Task description: What is needed is an exact copy of all the lines below.
────
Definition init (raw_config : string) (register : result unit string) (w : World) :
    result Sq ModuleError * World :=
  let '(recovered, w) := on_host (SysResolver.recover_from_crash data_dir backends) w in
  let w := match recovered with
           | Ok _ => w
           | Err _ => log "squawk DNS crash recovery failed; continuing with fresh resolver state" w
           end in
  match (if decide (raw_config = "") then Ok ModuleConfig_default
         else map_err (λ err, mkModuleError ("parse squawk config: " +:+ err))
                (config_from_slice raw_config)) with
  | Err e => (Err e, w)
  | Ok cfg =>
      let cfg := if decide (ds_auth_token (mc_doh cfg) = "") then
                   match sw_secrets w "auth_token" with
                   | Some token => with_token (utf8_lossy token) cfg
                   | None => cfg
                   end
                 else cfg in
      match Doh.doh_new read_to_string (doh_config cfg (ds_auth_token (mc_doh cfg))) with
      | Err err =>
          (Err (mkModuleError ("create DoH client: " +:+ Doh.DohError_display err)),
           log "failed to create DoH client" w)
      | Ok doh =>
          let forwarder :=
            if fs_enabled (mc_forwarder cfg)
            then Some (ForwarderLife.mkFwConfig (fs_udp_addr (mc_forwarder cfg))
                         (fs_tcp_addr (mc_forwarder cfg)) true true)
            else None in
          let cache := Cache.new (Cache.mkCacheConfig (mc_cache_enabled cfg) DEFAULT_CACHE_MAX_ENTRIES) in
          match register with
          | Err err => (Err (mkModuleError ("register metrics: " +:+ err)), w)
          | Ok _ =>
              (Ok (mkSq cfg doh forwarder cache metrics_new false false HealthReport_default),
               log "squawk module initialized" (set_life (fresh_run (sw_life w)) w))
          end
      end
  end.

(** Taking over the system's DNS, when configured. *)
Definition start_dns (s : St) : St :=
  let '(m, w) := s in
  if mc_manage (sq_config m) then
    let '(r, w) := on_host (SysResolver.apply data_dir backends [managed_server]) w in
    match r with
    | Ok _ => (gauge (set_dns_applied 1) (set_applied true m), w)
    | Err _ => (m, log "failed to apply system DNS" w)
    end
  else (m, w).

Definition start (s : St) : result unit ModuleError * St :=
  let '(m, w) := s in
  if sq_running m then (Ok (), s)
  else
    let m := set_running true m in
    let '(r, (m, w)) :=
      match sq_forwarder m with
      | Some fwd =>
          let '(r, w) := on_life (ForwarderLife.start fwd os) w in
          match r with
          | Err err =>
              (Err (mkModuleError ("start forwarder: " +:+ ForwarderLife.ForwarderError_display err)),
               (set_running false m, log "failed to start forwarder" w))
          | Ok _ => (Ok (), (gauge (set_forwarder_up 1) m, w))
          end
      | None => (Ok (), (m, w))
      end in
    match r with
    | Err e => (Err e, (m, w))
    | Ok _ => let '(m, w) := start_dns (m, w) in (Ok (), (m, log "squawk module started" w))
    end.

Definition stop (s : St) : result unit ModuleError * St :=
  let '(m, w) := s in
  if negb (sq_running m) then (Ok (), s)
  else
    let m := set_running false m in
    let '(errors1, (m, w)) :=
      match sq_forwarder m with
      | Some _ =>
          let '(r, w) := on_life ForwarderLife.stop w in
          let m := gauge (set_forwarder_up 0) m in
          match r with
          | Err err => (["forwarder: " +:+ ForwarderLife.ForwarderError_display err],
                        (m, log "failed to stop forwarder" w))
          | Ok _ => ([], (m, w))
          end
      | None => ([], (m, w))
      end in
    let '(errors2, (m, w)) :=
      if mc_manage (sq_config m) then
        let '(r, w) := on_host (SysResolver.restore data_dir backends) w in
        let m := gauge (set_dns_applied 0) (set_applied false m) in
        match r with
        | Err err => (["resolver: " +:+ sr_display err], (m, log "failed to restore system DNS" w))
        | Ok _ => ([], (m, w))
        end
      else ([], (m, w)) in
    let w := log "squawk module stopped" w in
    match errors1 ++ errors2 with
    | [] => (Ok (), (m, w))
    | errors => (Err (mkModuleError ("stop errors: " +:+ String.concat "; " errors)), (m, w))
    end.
────
Exercise answer:
Definition init (raw_config : string) (register : result unit string) (w : World) :
    result Sq ModuleError * World :=
  let '(recovered, w) := on_host (SysResolver.recover_from_crash data_dir backends) w in
  let w := match recovered with
           | Ok _ => w
           | Err _ => log "squawk DNS crash recovery failed; continuing with fresh resolver state" w
           end in
  match (if decide (raw_config = "") then Ok ModuleConfig_default
         else map_err (λ err, mkModuleError ("parse squawk config: " +:+ err))
                (config_from_slice raw_config)) with
  | Err e => (Err e, w)
  | Ok cfg =>
      let cfg := if decide (ds_auth_token (mc_doh cfg) = "") then
                   match sw_secrets w "auth_token" with
                   | Some token => with_token (utf8_lossy token) cfg
                   | None => cfg
                   end
                 else cfg in
      match Doh.doh_new read_to_string (doh_config cfg (ds_auth_token (mc_doh cfg))) with
      | Err err =>
          (Err (mkModuleError ("create DoH client: " +:+ Doh.DohError_display err)),
           log "failed to create DoH client" w)
      | Ok doh =>
          let forwarder :=
            if fs_enabled (mc_forwarder cfg)
            then Some (ForwarderLife.mkFwConfig (fs_udp_addr (mc_forwarder cfg))
                         (fs_tcp_addr (mc_forwarder cfg)) true true)
            else None in
          let cache := Cache.new (Cache.mkCacheConfig (mc_cache_enabled cfg) DEFAULT_CACHE_MAX_ENTRIES) in
          match register with
          | Err err => (Err (mkModuleError ("register metrics: " +:+ err)), w)
          | Ok _ =>
              (Ok (mkSq cfg doh forwarder cache metrics_new false false HealthReport_default),
               log "squawk module initialized" (set_life (fresh_run (sw_life w)) w))
          end
      end
  end.

(** Taking over the system's DNS, when configured. *)
Definition start_dns (s : St) : St :=
  let '(m, w) := s in
  if mc_manage (sq_config m) then
    let '(r, w) := on_host (SysResolver.apply data_dir backends [managed_server]) w in
    match r with
    | Ok _ => (gauge (set_dns_applied 1) (set_applied true m), w)
    | Err _ => (m, log "failed to apply system DNS" w)
    end
  else (m, w).

Definition start (s : St) : result unit ModuleError * St :=
  let '(m, w) := s in
  if sq_running m then (Ok (), s)
  else
    let m := set_running true m in
    let '(r, (m, w)) :=
      match sq_forwarder m with
      | Some fwd =>
          let '(r, w) := on_life (ForwarderLife.start fwd os) w in
          match r with
          | Err err =>
              (Err (mkModuleError ("start forwarder: " +:+ ForwarderLife.ForwarderError_display err)),
               (set_running false m, log "failed to start forwarder" w))
          | Ok _ => (Ok (), (gauge (set_forwarder_up 1) m, w))
          end
      | None => (Ok (), (m, w))
      end in
    match r with
    | Err e => (Err e, (m, w))
    | Ok _ => let '(m, w) := start_dns (m, w) in (Ok (), (m, log "squawk module started" w))
    end.

Definition stop (s : St) : result unit ModuleError * St :=
  let '(m, w) := s in
  if negb (sq_running m) then (Ok (), s)
  else
    let m := set_running false m in
    let '(errors1, (m, w)) :=
      match sq_forwarder m with
      | Some _ =>
          let '(r, w) := on_life ForwarderLife.stop w in
          let m := gauge (set_forwarder_up 0) m in
          match r with
          | Err err => (["forwarder: " +:+ ForwarderLife.ForwarderError_display err],
                        (m, log "failed to stop forwarder" w))
          | Ok _ => ([], (m, w))
          end
      | None => ([], (m, w))
      end in
    let '(errors2, (m, w)) :=
      if mc_manage (sq_config m) then
        let '(r, w) := on_host (SysResolver.restore data_dir backends) w in
        let m := gauge (set_dns_applied 0) (set_applied false m) in
        match r with
        | Err err => (["resolver: " +:+ sr_display err], (m, log "failed to restore system DNS" w))
        | Ok _ => ([], (m, w))
        end
      else ([], (m, w)) in
    let w := log "squawk module stopped" w in
    match errors1 ++ errors2 with
    | [] => (Ok (), (m, w))
    | errors => (Err (mkModuleError ("stop errors: " +:+ String.concat "; " errors)), (m, w))
    end.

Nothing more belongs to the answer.